__Problem description__: Each line of the data below holding the word "challenge" must be copied.

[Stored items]
-*-*-
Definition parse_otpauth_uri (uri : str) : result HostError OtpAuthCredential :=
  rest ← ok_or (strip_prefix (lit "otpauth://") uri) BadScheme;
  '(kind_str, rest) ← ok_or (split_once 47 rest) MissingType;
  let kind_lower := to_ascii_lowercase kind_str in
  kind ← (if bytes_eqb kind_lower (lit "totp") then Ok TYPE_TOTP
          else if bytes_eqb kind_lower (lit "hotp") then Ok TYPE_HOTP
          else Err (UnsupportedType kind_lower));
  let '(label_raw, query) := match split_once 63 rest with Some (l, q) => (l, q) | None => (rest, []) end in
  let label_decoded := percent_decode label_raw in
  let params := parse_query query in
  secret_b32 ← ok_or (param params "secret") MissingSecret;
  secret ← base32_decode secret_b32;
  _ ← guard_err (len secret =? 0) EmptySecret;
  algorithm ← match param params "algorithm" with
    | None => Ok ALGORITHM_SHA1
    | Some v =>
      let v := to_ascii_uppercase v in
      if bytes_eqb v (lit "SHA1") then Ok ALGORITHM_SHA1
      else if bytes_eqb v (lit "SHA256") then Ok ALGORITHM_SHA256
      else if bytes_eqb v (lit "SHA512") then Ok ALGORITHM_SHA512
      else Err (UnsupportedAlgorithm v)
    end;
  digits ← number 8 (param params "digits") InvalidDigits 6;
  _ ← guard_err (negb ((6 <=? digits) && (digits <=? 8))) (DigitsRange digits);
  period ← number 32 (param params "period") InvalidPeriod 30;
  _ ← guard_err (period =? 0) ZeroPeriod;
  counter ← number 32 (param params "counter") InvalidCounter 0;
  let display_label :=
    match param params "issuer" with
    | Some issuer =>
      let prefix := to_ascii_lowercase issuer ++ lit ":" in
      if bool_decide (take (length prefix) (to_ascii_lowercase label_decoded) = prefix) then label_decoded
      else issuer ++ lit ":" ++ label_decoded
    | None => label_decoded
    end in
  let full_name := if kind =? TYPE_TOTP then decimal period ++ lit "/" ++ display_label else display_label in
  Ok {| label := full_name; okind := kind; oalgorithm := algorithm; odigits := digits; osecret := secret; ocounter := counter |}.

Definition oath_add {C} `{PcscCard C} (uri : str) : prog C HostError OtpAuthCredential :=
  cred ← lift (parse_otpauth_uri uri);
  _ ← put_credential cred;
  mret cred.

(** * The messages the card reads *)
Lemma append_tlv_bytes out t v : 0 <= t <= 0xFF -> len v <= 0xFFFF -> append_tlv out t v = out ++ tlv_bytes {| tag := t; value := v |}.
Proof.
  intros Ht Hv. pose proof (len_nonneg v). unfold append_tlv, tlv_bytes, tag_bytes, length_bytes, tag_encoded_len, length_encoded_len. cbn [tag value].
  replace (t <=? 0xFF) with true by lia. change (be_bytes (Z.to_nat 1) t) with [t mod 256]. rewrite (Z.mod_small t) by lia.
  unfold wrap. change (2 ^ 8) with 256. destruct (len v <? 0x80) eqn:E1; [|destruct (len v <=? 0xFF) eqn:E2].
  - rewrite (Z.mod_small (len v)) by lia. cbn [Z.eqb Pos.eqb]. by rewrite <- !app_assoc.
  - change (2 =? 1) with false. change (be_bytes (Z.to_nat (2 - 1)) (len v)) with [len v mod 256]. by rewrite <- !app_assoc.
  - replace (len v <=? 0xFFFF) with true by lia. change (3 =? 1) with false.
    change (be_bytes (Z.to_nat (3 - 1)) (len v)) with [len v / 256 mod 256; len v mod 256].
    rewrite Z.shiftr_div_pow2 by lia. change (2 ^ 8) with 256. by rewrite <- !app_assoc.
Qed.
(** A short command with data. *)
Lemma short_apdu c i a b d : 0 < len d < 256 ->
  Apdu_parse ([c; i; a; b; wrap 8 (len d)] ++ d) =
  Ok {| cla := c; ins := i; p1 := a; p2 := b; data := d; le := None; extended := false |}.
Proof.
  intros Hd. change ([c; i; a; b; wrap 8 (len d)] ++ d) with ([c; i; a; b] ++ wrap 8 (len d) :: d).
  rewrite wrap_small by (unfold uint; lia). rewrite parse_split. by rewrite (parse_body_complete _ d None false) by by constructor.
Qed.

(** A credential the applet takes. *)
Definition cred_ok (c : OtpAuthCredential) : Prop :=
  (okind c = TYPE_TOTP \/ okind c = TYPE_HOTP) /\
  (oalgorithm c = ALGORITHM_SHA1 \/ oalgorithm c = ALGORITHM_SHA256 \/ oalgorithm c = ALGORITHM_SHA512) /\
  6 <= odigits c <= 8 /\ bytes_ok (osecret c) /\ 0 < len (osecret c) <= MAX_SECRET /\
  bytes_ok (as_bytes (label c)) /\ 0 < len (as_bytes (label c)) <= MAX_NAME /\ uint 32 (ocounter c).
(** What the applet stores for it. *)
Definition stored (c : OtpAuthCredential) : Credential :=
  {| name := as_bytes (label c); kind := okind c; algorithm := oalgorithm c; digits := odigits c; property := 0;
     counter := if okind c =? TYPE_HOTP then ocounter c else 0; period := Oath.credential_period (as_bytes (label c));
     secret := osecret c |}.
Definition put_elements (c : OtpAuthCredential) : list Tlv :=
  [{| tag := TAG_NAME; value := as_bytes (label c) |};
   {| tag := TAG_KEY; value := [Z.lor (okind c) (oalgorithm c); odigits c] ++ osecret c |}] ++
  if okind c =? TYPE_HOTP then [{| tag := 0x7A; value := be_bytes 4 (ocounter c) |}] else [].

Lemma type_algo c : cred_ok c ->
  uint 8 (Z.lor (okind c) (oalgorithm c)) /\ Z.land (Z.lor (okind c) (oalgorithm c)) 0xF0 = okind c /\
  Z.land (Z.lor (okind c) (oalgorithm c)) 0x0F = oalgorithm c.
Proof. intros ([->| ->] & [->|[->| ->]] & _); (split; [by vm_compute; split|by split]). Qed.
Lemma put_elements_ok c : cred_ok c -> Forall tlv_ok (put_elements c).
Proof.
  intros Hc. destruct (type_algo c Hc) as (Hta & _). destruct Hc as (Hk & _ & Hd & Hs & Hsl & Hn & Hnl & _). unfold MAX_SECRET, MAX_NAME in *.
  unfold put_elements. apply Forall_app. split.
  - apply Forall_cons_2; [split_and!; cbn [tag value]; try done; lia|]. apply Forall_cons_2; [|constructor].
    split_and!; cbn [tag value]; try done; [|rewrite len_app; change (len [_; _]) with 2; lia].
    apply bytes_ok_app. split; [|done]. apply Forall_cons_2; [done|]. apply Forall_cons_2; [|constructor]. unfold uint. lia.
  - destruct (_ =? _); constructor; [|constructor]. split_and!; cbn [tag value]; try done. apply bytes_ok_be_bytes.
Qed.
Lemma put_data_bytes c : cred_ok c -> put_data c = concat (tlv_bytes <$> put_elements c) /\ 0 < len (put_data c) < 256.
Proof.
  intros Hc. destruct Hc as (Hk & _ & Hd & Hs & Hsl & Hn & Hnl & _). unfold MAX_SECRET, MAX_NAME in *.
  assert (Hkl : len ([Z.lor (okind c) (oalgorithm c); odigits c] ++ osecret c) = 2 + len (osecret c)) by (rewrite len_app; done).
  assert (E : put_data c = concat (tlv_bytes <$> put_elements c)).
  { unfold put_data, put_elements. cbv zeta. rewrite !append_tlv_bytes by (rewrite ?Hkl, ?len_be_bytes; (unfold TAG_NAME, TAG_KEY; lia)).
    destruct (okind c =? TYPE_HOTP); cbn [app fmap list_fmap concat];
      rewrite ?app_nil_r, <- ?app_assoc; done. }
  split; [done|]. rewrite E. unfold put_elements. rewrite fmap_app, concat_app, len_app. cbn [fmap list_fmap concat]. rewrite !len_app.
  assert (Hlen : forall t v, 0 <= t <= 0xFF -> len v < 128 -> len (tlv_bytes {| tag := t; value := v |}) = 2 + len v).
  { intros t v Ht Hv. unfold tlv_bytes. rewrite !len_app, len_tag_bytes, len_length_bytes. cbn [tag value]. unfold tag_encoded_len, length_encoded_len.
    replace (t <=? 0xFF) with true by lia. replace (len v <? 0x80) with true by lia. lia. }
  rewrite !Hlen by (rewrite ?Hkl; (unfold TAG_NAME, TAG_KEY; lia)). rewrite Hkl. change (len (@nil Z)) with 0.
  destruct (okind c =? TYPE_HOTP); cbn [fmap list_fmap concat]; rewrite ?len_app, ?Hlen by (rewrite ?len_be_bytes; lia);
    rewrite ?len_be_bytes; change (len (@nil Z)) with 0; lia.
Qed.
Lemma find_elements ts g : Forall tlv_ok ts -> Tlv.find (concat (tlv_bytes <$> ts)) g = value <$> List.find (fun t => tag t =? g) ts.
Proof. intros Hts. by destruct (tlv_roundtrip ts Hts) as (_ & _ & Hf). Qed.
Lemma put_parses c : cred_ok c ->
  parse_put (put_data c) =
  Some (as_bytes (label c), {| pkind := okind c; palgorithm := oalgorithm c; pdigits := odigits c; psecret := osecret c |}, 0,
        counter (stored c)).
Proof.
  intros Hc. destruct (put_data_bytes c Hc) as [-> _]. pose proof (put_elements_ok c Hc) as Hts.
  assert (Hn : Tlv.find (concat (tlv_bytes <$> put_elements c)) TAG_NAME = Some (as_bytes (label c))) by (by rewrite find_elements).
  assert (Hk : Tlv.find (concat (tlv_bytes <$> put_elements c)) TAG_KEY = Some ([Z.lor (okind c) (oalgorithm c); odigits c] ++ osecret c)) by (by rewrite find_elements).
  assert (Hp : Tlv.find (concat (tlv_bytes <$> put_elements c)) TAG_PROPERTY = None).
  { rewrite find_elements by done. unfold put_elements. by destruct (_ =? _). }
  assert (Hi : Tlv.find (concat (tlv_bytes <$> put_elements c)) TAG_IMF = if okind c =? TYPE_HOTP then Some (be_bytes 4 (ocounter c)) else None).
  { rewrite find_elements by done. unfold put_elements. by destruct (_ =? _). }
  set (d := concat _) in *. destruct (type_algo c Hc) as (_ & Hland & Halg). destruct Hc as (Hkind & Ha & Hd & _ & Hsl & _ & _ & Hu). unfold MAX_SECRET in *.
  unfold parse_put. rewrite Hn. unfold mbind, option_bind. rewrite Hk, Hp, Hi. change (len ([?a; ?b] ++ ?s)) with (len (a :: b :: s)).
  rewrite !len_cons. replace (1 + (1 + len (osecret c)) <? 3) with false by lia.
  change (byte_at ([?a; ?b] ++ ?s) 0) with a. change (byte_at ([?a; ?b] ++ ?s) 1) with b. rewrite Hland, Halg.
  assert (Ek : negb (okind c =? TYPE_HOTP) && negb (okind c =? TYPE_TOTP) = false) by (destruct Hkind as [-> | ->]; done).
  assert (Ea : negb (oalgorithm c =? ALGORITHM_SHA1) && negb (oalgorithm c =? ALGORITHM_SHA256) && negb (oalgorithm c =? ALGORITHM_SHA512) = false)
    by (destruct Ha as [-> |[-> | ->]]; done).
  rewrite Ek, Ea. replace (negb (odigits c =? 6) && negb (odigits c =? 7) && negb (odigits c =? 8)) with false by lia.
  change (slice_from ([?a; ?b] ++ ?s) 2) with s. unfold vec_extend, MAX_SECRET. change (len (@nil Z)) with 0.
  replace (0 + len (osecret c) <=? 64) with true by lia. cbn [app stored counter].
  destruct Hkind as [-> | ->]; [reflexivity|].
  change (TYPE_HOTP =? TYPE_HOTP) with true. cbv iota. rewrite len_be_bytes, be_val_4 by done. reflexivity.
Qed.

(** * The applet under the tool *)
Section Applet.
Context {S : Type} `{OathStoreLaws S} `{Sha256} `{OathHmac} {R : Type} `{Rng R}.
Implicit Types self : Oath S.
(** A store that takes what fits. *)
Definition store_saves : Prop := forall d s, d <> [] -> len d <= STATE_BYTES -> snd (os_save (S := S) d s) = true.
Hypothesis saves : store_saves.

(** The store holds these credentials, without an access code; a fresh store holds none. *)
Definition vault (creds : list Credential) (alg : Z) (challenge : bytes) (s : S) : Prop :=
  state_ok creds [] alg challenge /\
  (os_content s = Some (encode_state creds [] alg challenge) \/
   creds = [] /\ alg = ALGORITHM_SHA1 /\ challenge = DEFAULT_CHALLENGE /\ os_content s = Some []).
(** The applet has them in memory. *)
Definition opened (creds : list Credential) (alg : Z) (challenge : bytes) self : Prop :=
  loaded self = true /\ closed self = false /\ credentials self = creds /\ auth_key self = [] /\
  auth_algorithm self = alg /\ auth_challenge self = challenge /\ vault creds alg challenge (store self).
-*-*-
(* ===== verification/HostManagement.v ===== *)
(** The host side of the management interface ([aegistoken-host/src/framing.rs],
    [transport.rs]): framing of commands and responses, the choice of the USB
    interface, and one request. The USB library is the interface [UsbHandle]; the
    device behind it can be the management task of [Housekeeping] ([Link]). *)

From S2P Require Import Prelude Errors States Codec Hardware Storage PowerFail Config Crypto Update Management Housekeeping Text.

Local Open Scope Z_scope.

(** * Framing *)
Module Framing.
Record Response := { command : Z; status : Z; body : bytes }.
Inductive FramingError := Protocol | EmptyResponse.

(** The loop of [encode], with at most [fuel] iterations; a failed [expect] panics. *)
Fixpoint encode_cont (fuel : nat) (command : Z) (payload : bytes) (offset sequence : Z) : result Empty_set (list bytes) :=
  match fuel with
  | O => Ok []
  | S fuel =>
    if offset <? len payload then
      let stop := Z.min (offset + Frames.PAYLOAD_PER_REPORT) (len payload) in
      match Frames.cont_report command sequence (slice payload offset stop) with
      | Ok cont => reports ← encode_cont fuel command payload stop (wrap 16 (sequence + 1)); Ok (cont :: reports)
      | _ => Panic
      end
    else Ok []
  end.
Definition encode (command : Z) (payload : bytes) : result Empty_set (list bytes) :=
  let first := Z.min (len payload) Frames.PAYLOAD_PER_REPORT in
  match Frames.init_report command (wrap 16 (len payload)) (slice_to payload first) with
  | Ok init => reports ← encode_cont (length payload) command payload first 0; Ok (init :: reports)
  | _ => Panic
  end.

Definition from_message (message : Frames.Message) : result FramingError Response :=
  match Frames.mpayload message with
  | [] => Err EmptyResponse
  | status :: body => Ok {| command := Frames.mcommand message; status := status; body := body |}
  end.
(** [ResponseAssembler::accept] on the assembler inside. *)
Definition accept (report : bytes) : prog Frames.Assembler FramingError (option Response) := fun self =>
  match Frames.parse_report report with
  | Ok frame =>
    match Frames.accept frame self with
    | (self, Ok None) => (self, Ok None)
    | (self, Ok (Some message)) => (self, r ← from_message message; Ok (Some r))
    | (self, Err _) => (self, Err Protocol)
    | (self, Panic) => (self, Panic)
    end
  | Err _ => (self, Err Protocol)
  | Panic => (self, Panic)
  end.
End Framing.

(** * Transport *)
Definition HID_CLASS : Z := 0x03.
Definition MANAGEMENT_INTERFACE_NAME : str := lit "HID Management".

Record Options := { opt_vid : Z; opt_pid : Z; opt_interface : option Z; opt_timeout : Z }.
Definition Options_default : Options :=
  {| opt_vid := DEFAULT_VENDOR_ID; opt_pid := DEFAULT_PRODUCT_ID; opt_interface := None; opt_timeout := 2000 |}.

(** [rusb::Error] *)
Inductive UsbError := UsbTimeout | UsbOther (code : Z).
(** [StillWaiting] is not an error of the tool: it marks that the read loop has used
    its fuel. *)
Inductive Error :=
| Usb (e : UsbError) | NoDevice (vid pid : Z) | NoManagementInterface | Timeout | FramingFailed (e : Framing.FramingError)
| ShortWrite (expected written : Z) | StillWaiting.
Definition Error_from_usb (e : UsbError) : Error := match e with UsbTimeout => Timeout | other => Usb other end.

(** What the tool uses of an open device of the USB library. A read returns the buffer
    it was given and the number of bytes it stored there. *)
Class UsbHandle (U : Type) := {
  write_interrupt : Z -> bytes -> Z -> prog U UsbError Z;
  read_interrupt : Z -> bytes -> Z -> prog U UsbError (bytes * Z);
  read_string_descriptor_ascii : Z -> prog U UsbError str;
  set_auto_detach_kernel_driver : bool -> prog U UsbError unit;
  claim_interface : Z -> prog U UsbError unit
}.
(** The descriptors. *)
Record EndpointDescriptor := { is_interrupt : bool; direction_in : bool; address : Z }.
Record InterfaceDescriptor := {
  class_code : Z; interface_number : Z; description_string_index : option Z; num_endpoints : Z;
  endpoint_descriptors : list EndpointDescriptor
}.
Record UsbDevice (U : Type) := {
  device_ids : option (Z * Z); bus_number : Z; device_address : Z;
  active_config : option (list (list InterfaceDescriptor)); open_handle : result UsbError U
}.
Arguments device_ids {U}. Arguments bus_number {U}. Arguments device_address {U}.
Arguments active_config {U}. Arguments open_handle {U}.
-*-*-
__Final answer__:
Definition vault (creds : list Credential) (alg : Z) (challenge : bytes) (s : S) : Prop :=
  state_ok creds [] alg challenge /\
  (os_content s = Some (encode_state creds [] alg challenge) \/
   creds = [] /\ alg = ALGORITHM_SHA1 /\ challenge = DEFAULT_CHALLENGE /\ os_content s = Some []).
Definition opened (creds : list Credential) (alg : Z) (challenge : bytes) self : Prop :=
  auth_algorithm self = alg /\ auth_challenge self = challenge /\ vault creds alg challenge (store self).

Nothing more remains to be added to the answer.